(Data section begins)
Definition provided_to (i : nat) (s : shared) : shared :=
  foldl (do_act random D i) (claiming i s) (p_acts (provider (s_next s))).

Lemma claim_eq i s c : caches s !! i = Some c -> c_source c = None ->
  claim_by random provider D i s = claimed_by provider i (s_next s) (provided_to i s).
Proof. intros Hi Hs. unfold claim_by. by rewrite Hi, Hs. Qed.

Lemma claiming_caches i s c : caches s !! i = Some c ->
  caches (claiming i s) = <[i := c <| c_source := Some (Claiming (s_next s)) |>]> (caches s).
Proof. intros Hi. exact (alter_insert _ _ _ _ Hi). Qed.

Lemma claiming_grows i s c : caches s !! i = Some c -> c_source c = None -> active c = true -> grows s (claiming i s).
Proof.
  intros Hi Hs Ha. eapply insert_grows; [exact Hi|by apply claiming_caches|done|by apply prefix_app_r|]. by split.
Qed.

Lemma provided_grows i s : grows (claiming i s) (provided_to i s).
Proof. apply acts_grow. Qed.

Lemma claiming_active c n : active (c <| c_source := Some (Claiming n) |>) = true.
Proof. unfold active. cbn. by rewrite orb_true_r. Qed.

(** The end of a claim changes the source of the cache at most. *)
Lemma claimed_updates i n s c : caches s !! i = Some c ->
  exists c', updates i c c' s (claimed_by provider i n s) /\ c_window c' = c_window c /\ c_last c' = c_last c /\
    c_listening c' = c_listening c /\ c_claimed c' = c_claimed c /\ shown c' = shown c /\
    (c_source c' = c_source c \/ c_source c = Some (Claiming n) /\ c_source c' = if p_returns (provider n) then Some (Provided n) else None).
Proof.
  intros Hi. unfold claimed_by. rewrite Hi. case_bool_decide as Es.
  - eexists. split; [by apply (on_cache_updates i (fun c => c <| c_source := if p_returns (provider n) then Some (Provided n) else None |>))|].
    destruct c. do 5 (split; [done|]). by right.
  - exists c. split; [split; try done; [by rewrite list_insert_id|by apply prefix_app_r]|]. do 5 (split; [done|]). by left.
Qed.

Lemma claim_grows i s c : caches s !! i = Some c -> active c = true -> grows s (claim_by random provider D i s).
Proof.
  intros Hi Ha. destruct (c_source c) as [x|] eqn:Es; [unfold claim_by; by rewrite Hi, Es|]. rewrite (claim_eq i s c) by done.
  pose proof (claiming_grows i s c Hi Es Ha) as G1. pose proof (provided_grows i s) as G2.
  destruct (g_cache _ _ G1 i c Hi) as (c1 & Hi1 & P1), (g_cache _ _ G2 i c1 Hi1) as (c2 & Hi2 & P2).
  destruct (claimed_updates i (s_next s) (provided_to i s) c2 Hi2) as (c3 & U & F1 & F2 & F3 & F4 & F5 & F6).
  assert (passes c c2) as P by by etrans. assert (grows s (provided_to i s)) as G by by etrans.
  split.
  - rewrite (u_caches _ _ _ _ _ U), length_insert. apply (g_length _ _ G).
  - rewrite (u_drawn _ _ _ _ _ U). apply (g_drawn _ _ G).
  - etrans; [apply (g_trace _ _ G)|apply (u_trace _ _ _ _ _ U)].
  - intros j cj Hj. rewrite (u_caches _ _ _ _ _ U). destruct (decide (i = j)) as [<-|Hne].
    + exists c3. split; [apply list_lookup_insert_eq; by eapply lookup_lt_Some|]. assert (cj = c) as -> by congruence.
      destruct P as [Q1 Q2 Q3 Q4 Q5]. split; rewrite ?F1, ?F3, ?F4; auto. by rewrite Es.
    + rewrite list_lookup_insert_ne by done. by apply (g_cache _ _ G).
Qed.

Lemma changed_grows i e s : sound e s -> grows s (changed random provider D i e s).
Proof.
  intros Hs. destruct (caches s !! i) as [c|] eqn:Ei; [|unfold changed; by rewrite Ei]. rewrite (changed_eq D i e s c) by done.
  destruct (c_listening c) eqn:El; [|done]. destruct (ev_new e); [apply seen_grows|]. destruct (c_claimed c); [apply seen_grows|].
  eapply claim_grows; [done|by apply listening_active].
Qed.

Lemma changed_version i e s : sound e s -> ev_new e <> None -> s_version (changed random provider D i e s) = s_version s.
Proof.
  intros Hs He. destruct (caches s !! i) as [c|] eqn:Ei; [|unfold changed; by rewrite Ei]. rewrite (changed_eq D i e s c) by done.
  destruct (c_listening c); [|done]. destruct (ev_new e) as [v|]; [|done].
  destruct (seen_updates i (Some v) s c Ei) as (c' & U & _). apply (u_version _ _ _ _ _ U).
Qed.

Lemma listen_grows w e s i : sound e s -> grows s (listen random provider D w e s i).
Proof. intros Hs. unfold listen. destruct (caches s !! i); [|done]. destruct (Nat.eqb _ _); [by apply changed_grows|done]. Qed.

Lemma listen_sound w e s i : sound e s -> sound e (listen random provider D w e s i).
Proof.
  intros Hs. eapply sound_grows; [by apply listen_grows| |done]. intros He. unfold listen.
  destruct (caches s !! i); [|done]. destruct (Nat.eqb _ _); [by apply changed_version|done].
Qed.

Lemma listeners_grow w e l : forall s, sound e s -> grows s (foldl (listen random provider D w e) s l).
Proof.
  induction l as [|i l IH]; intros s Hs; [done|]. cbn. etrans; [by apply (listen_grows w e s i)|]. by apply IH, listen_sound.
Qed.
End Grows.

Lemma dispatch_event_grows fuel : forall w e s, sound e s -> grows s (dispatch_event random provider fuel w e s).
Proof.
  induction fuel as [|fuel IH]; intros w e s Hs; cbn [dispatch_event]; apply listeners_grow; try done.
Qed.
(Data section ends)
◆ **Task item**:
Please output the exact lines of the records above, beginning with the first and stopping after the line that holds "Proof. apply acts_grow. Qed.", and nothing else.

◆ **Solution to this exercise**:
Definition provided_to (i : nat) (s : shared) : shared :=
  foldl (do_act random D i) (claiming i s) (p_acts (provider (s_next s))).

Lemma claim_eq i s c : caches s !! i = Some c -> c_source c = None ->
  claim_by random provider D i s = claimed_by provider i (s_next s) (provided_to i s).
Proof. intros Hi Hs. unfold claim_by. by rewrite Hi, Hs. Qed.

Lemma claiming_caches i s c : caches s !! i = Some c ->
  caches (claiming i s) = <[i := c <| c_source := Some (Claiming (s_next s)) |>]> (caches s).
Proof. intros Hi. exact (alter_insert _ _ _ _ Hi). Qed.

Lemma claiming_grows i s c : caches s !! i = Some c -> c_source c = None -> active c = true -> grows s (claiming i s).
Proof.
  intros Hi Hs Ha. eapply insert_grows; [exact Hi|by apply claiming_caches|done|by apply prefix_app_r|]. by split.
Qed.

Lemma provided_grows i s : grows (claiming i s) (provided_to i s).
Proof. apply acts_grow. Qed.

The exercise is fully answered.